Although laboratory experiments will tend to produce equal quantities of the left and right-handed versions of a given chiral molecule, life on earth is made up of groups of chiral molecules that share just one handedness. For example, the amino acids that make up proteins only exist in the left-handed form, while the sugars found in DNA are exclusively right-handed.
This bias towards one type of ‘handedness’, known as homochirality, is one of the deepest and longest standing unsolved mysteries in biology. Scientists believe that processes taking place in outer space, not here on Earth, hold the key to unlocking this mystery. Which is why discovering a ‘handed’ molecule outside of our solar system is such a coup.

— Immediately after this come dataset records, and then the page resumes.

(** An enqueue on a queue that is not full. *)
Lemma queueCommand_room cmd w :
  queue_ok (self w) ->
  (length (pending (self w)) < 31)%nat ->
  queueCommand cmd w =
    (true,
     set_self (set_queueTail ((_queueTail (self w) + 1) mod QUEUE_SIZE)
                 (set_cmdQueue (store (_cmdQueue (self w)) (_queueTail (self w)) cmd)
                    (self w))) w) /\
  (_queueTail (self w) + 1) mod QUEUE_SIZE <> _queueHead (self w).
Proof.
  intros Hok Hlen. rewrite pending_length in Hlen.
  assert (Hne : (_queueTail (self w) + 1) mod QUEUE_SIZE <> _queueHead (self w)).
  { intros Hfull. apply full_iff_count in Hfull; [|assumption].
    rewrite Hfull in Hlen. unfold QUEUE_SIZE in Hlen. lia. }
  split; [|assumption].
  rewrite queueCommand_spec, u8_mod_QUEUE_SIZE.
  apply Z.eqb_neq in Hne. rewrite Hne. reflexivity.
Qed.

(** An enqueue on a full queue. *)
Lemma queueCommand_full cmd w :
  queue_ok (self w) ->
  length (pending (self w)) = 31%nat ->
  queueCommand cmd w = (false, snd (handleError w)).
Proof.
  intros Hok Hlen. rewrite pending_length in Hlen.
  assert (Hfull : (_queueTail (self w) + 1) mod QUEUE_SIZE = _queueHead (self w)).
  { apply full_iff_count; [assumption|].
    pose proof (getQueueCount_mod _ Hok) as Hc.
    pose proof (Z.mod_pos_bound (_queueTail (self w) - _queueHead (self w)) QUEUE_SIZE).
    unfold QUEUE_SIZE in *. lia. }
  rewrite queueCommand_spec, u8_mod_QUEUE_SIZE, Hfull, Z.eqb_refl. reflexivity.
Qed.

(** As long as there is room every enqueue of a batch succeeds, the commands
    are appended in call order and nothing else changes. *)
Lemma queueCommand_all_room cmds w :
  queue_ok (self w) ->
  (length (pending (self w)) + length cmds <= 31)%nat ->
  let r := queueCommand_all cmds w in
  fst r = repeat true (length cmds) /\
  queue_ok (self (snd r)) /\
  pending (self (snd r)) = pending (self w) ++ cmds /\
  _errorCount (self (snd r)) = _errorCount (self w) /\
  _state (self (snd r)) = _state (self w) /\
  _queueHead (self (snd r)) = _queueHead (self w).
Proof.
  revert w. induction cmds as [|c cmds IH]; intros w Hok Hlen; cbv zeta.
  - cbn [queueCommand_all]. cbv [ret]. cbn [fst snd length repeat].
    rewrite app_nil_r.
    split; [reflexivity|]. split; [assumption|]. repeat split; reflexivity.
  - cbn [length] in Hlen.
    destruct (queueCommand_room c w Hok) as (E & Hne); [lia|].
    cbn [queueCommand_all]. cbv [bind ret]. rewrite E.
    match goal with |- context [queueCommand_all cmds ?W] =>
      specialize (IH W); cbv zeta in IH;
      destruct (queueCommand_all cmds W) as [rs w'] end.
    cbn [fst snd self set_self] in *.
    pose proof (pending_enqueue (self w) c Hok Hne) as Hp.
    destruct IH as (Hr & Hok' & Hp' & Hc' & Hs' & Hh').
    { apply queue_ok_enqueue. assumption. }
    { rewrite Hp, length_app. cbn [length]. lia. }
    rewrite Hr, Hp', Hp, Hc', Hs', Hh', <- app_assoc.
    split; [reflexivity|]. split; [assumption|]. repeat split; reflexivity.
Qed.

(** C7: the queue has 32 slots.  Starting from an empty queue, 31 enqueues
    in a row all succeed (and the queue then holds these 31 commands in
    order); the 32nd returns [false], leaves the array as it was and
    increments the 8-bit error counter by one. *)
Theorem C7_queue_capacity (w : World) (cmds : list LCDCommand) (cmd : LCDCommand) :
  queue_ok (self w) ->
  _queueHead (self w) = _queueTail (self w) ->
  length cmds = Z.to_nat (QUEUE_SIZE - 1) ->
  let r := queueCommand_all cmds w in
  let r' := queueCommand cmd (snd r) in
  fst r = repeat true (Z.to_nat (QUEUE_SIZE - 1)) /\
  pending (self (snd r)) = cmds /\
  _errorCount (self (snd r)) = _errorCount (self w) /\
  fst r' = false /\
  _cmdQueue (self (snd r')) = _cmdQueue (self (snd r)) /\
  _errorCount (self (snd r')) = u8 (_errorCount (self w) + 1).
Proof.
  intros Hok Hempty Hlen. cbv zeta.
  change (Z.to_nat (QUEUE_SIZE - 1)) with 31%nat in *.
  pose proof (pending_empty _ Hok Hempty) as Hp0.
  destruct (queueCommand_all_room cmds w Hok) as (Hr & Hok1 & Hp1 & Hc1 & _ & _).
  { rewrite Hp0, Hlen. cbn [length]. lia. }
  rewrite Hp0 in Hp1. cbn [app] in Hp1. rewrite Hlen in Hr.
  rewrite queueCommand_full by (rewrite ?Hp1; assumption).
  cbn [fst snd]. rewrite handleError_self. cbv zeta. rewrite Hc1.
  repeat split; try assumption.
  - destruct (u8 (_errorCount (self w) + 1) >?
              _SerLCD0_ErrorThreshold (snd (queueCommand_all cmds w))); reflexivity.
  - destruct (u8 (_errorCount (self w) + 1) >?
              _SerLCD0_ErrorThreshold (snd (queueCommand_all cmds w))); reflexivity.
Qed.

Lemma C7_queue_capacity_witness :
  fst (queueCommand (char_cmd 66)
         (snd (queueCommand_all (repeat (char_cmd 65) 31)
                 (fresh_world 1 (fun _ => 0) (fun _ => 0))))) = false.
Proof.
  refine (proj1 (proj2 (proj2 (proj2
    (C7_queue_capacity (fresh_world 1 (fun _ => 0) (fun _ => 0))
       (repeat (char_cmd 65) 31) (char_cmd 66) _ _ _)))));
    vm_compute; repeat split; congruence.
Defined.

(** ** What a tick leaves alone *)

Lemma update_env w :
  let w' := snd (update w) in
  _SerLCD0_Debug w' = _SerLCD0_Debug w /\
  _SerLCD0_ErrorThreshold w' = _SerLCD0_ErrorThreshold w /\
  clock w' = clock w /\ bus_status w' = bus_status w /\ uninit w' = uninit w.
Proof.
  cbv zeta. destruct (_state (self w)) eqn:Hst.
  - destruct (Z.eq_dec (_queueHead (self w)) (_queueTail (self w))) as [He|Hne].
    + rewrite update_ready_empty by assumption. repeat split; reflexivity.
    + rewrite update_ready_nonempty by assumption.
      set (W := set_clock_reads (S (clock_reads w)) w).
      destruct (send_ok (slot (_cmdQueue (self W)) (_queueHead (self W))) W) eqn:Eok.
      * destruct (processNextCommand_sent W) as (wr & sr & E & _);
          [assumption | assumption | assumption |].
        rewrite E. repeat split; reflexivity.
      * destruct (processNextCommand_failed W)
          as (w1 & E & _ & Hd & Ht & Hc & _ & Hb & Hu & _);
          [assumption | assumption | assumption |].
        rewrite E. destruct (handleError_spec w1) as (sr & E1). rewrite E1.
        fields. rewrite Hd, Ht, Hc, Hb, Hu. repeat split; reflexivity.
  - rewrite update_processing by assumption. cbv zeta.
    destruct (ulong (ulong (clock w (clock_reads w)) - _lastActionTime (self w))
                >=? _cmdTime (self w)); repeat split; reflexivity.
  - rewrite update_awaiting by assumption. repeat split; reflexivity.
  - destruct (ulong (ulong (clock w (clock_reads w)) - _lastActionTime (self w))
                >=? _errorResetTime (self w)) eqn:He.
    + destruct (update_error_recover w Hst He) as (sr & E). rewrite E.
      repeat split; reflexivity.
    + rewrite update_error_wait by assumption. repeat split; reflexivity.
Qed.

(** [millis()] is read once by a tick that only looks at the state, twice by
    one that sends, fails or reinitialises. *)
Lemma update_clock_reads w :
  clock_reads (snd (update w)) =
    match _state (self w) with
    | READY =>
        if _queueHead (self w) =? _queueTail (self w)
        then S (clock_reads w) else S (S (clock_reads w))
    | ERROR =>
        if ulong (ulong (clock w (clock_reads w)) - _lastActionTime (self w))
             >=? _errorResetTime (self w)
        then S (S (clock_reads w)) else S (clock_reads w)
    | _ => S (clock_reads w)
    end.
Proof.
  destruct (_state (self w)) eqn:Hst.
  - destruct (Z.eqb_spec (_queueHead (self w)) (_queueTail (self w))) as [He|Hne].
    + rewrite update_ready_empty by assumption. reflexivity.
    + rewrite update_ready_nonempty by assumption.
      set (W := set_clock_reads (S (clock_reads w)) w).
      destruct (send_ok (slot (_cmdQueue (self W)) (_queueHead (self W))) W) eqn:Eok.
      * destruct (processNextCommand_sent W) as (wr & sr & E & _);
          [assumption | assumption | assumption |].
        rewrite E. reflexivity.
      * destruct (processNextCommand_failed W)
          as (w1 & E & _ & _ & _ & _ & Hr & _);
          [assumption | assumption | assumption |].
        rewrite E. destruct (handleError_spec w1) as (sr & E1). rewrite E1.
        fields. rewrite Hr. reflexivity.
  - rewrite update_processing by assumption. cbv zeta.
    destruct (ulong (ulong (clock w (clock_reads w)) - _lastActionTime (self w))
                >=? _cmdTime (self w)); reflexivity.
  - rewrite update_awaiting by assumption. reflexivity.
  - destruct (ulong (ulong (clock w (clock_reads w)) - _lastActionTime (self w))
                >=? _errorResetTime (self w)) eqn:He.
    + destruct (update_error_recover w Hst He) as (sr & E). rewrite E. reflexivity.
    + rewrite update_error_wait by assumption. reflexivity.
Qed.

(** Enqueues through the convenience calls when there is room. *)
Lemma clear_room w :
  queue_ok (self w) -> (length (pending (self w)) < 31)%nat ->
  clear w =
    (tt, set_self (set_queueTail ((_queueTail (self w) + 1) mod QUEUE_SIZE)
                     (set_cmdQueue (store (_cmdQueue (self w)) (_queueTail (self w))
                                      (clear_cmd (uninit w))) (self w))) w).
Proof.
  intros Hok Hlen. rewrite clear_spec.
  destruct (queueCommand_room (clear_cmd (uninit w)) w Hok Hlen) as (E & _).
  rewrite E. reflexivity.
Qed.
(** * Inline diff-review engine of the Base44 Sync editor extension

    A shallow embedding of [markChanges], [refreshDecorationsFor] and the
    [extension.acceptChange] / [extension.rejectChange] commands, together
    with the part of the editor host API these functions call
    ([vscode.Position], [vscode.Range], [TextDocument.lineAt],
    [TextEditor.edit]); of the loop of the pull command, in the version
    that marks the changes and in the first version, which overwrites; and
    of the remote path the deploy command sends.

    Conventions of the embedding:
    - JS numbers that hold line numbers, columns and ids are [Z];
    - JS strings are [string]; the only line terminator of a document is
      the line feed (the pull command normalises CRLF before diffing);
    - a thrown exception is the [Throw] constructor of [Result];
    - the process-wide variables [nextChangeId] and [pendingByDoc] are
      fields of [State], threaded explicitly through every operation. *)

From Stdlib Require Import ZArith Lia Ascii String Sorted DecimalString.
From stdpp Require Import base option list gmap strings.

Local Open Scope Z_scope.

(** ** Texts *)

Module Text.

Definition LF : ascii := Ascii.ascii_of_nat 10.
Definition CR : ascii := Ascii.ascii_of_nat 13.
Definition SP : ascii := Ascii.ascii_of_nat 32.
Definition TAB : ascii := Ascii.ascii_of_nat 9.

Definition nl : string := String LF EmptyString.

(** [s.split('\n')]: the pieces between line feeds; never empty. *)
Fixpoint split_nl (s : string) : list string :=
  match s with
  | EmptyString => [EmptyString]
  | String c s' =>
      if Ascii.eqb c LF then EmptyString :: split_nl s'
      else match split_nl s' with
           | l :: ls => String c l :: ls
           | [] => [String c EmptyString]
           end
  end.

(** [s.endsWith('\n')]. *)
Fixpoint endsWith_nl (s : string) : bool :=
  match s with
  | EmptyString => false
  | String c s' =>
      match s' with
      | EmptyString => Ascii.eqb c LF
      | String _ _ => endsWith_nl s'
      end
  end.

(** [s.split('\n').length - 1], the number of line feeds of [s]. *)
Definition newlines (s : string) : Z :=
  Z.of_nat (length (split_nl s)) - 1.

(** [s.split('\n').length - (s.endsWith('\n') ? 1 : 0)], the number of
    editor lines a diff segment stands for. *)
Definition segmentLines (s : string) : Z :=
  Z.of_nat (length (split_nl s)) - (if endsWith_nl s then 1 else 0).

Fixpoint take_s (n : nat) (s : string) : string :=
  match n, s with
  | S n', String c s' => String c (take_s n' s')
  | _, _ => EmptyString
  end.

Fixpoint drop_s (n : nat) (s : string) : string :=
  match n, s with
  | S n', String _ s' => drop_s n' s'
  | _, _ => s
  end.

(** Every line followed by a line feed: [unlines ["a";"b"]] is the text
    ["a\nb\n"]. *)
Fixpoint unlines (ls : list string) : string :=
  match ls with
  | [] => EmptyString
  | l :: ls' => l +:+ nl +:+ unlines ls'
  end.

(** The two replacements of the pull command's [normalize]:
    [/\r\n/g -> "\n"] and then [/[ \t]+\n/g -> "\n"]. *)
Fixpoint replace_crlf (s : string) : string :=
  match s with
  | EmptyString => EmptyString
  | String c s' =>
      match s' with
      | String d s'' =>
          if Ascii.eqb c CR && Ascii.eqb d LF
          then String LF (replace_crlf s'')
          else String c (replace_crlf s')
      | EmptyString => String c EmptyString
      end
  end.

Definition is_blank (c : ascii) : bool := Ascii.eqb c SP || Ascii.eqb c TAB.

Definition starts_nl (s : string) : bool :=
  match s with
  | String c _ => Ascii.eqb c LF
  | EmptyString => false
  end.

Fixpoint strip_blank_before_nl (s : string) : string :=
  match s with
  | EmptyString => EmptyString
  | String c s' =>
      let r := strip_blank_before_nl s' in
      if is_blank c && starts_nl r then r else String c r
  end.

The first detection of a ‘handed’ molecule, (propylene oxide) in interstellar space. © B. Saxton, NRAO/AUI/NSF from data provided by N.E. Kassim, Naval Research Laboratory, Sloan Digital Sky Survey.
Show descriptionHide description“The phenomenon of homochirality has exerted a powerful appeal over the scientists for many years now, as they believe solving the riddle can go a long way towards determining the origin of life on Earth,” said Dr John Reynolds Director of our Astronomy and Space Science Operations.
“We believe that the answer lies in deep space, which is why the discovery of an interstellar chiral molecule is so exciting.”
Scientists from the US National Radio Astronomy Observatory and the California Institute of Technology made the discovery by aiming two radio telescopes- the Dish at Parkes and the Green Bank Telescope in West Virginia- near the centre of our Milky Way galaxy at an interstellar cloud, Sagittarius B2, a cool 26,000 light years away (basically next door in cosmic terms). The radio waves they detected bore the fingerprints of a chiral molecule, propylene oxide, which is a common compound used in making plastic, and now the most complex molecule yet found in space
They found it – hooray! We can all pack up and go home, right? Not quite.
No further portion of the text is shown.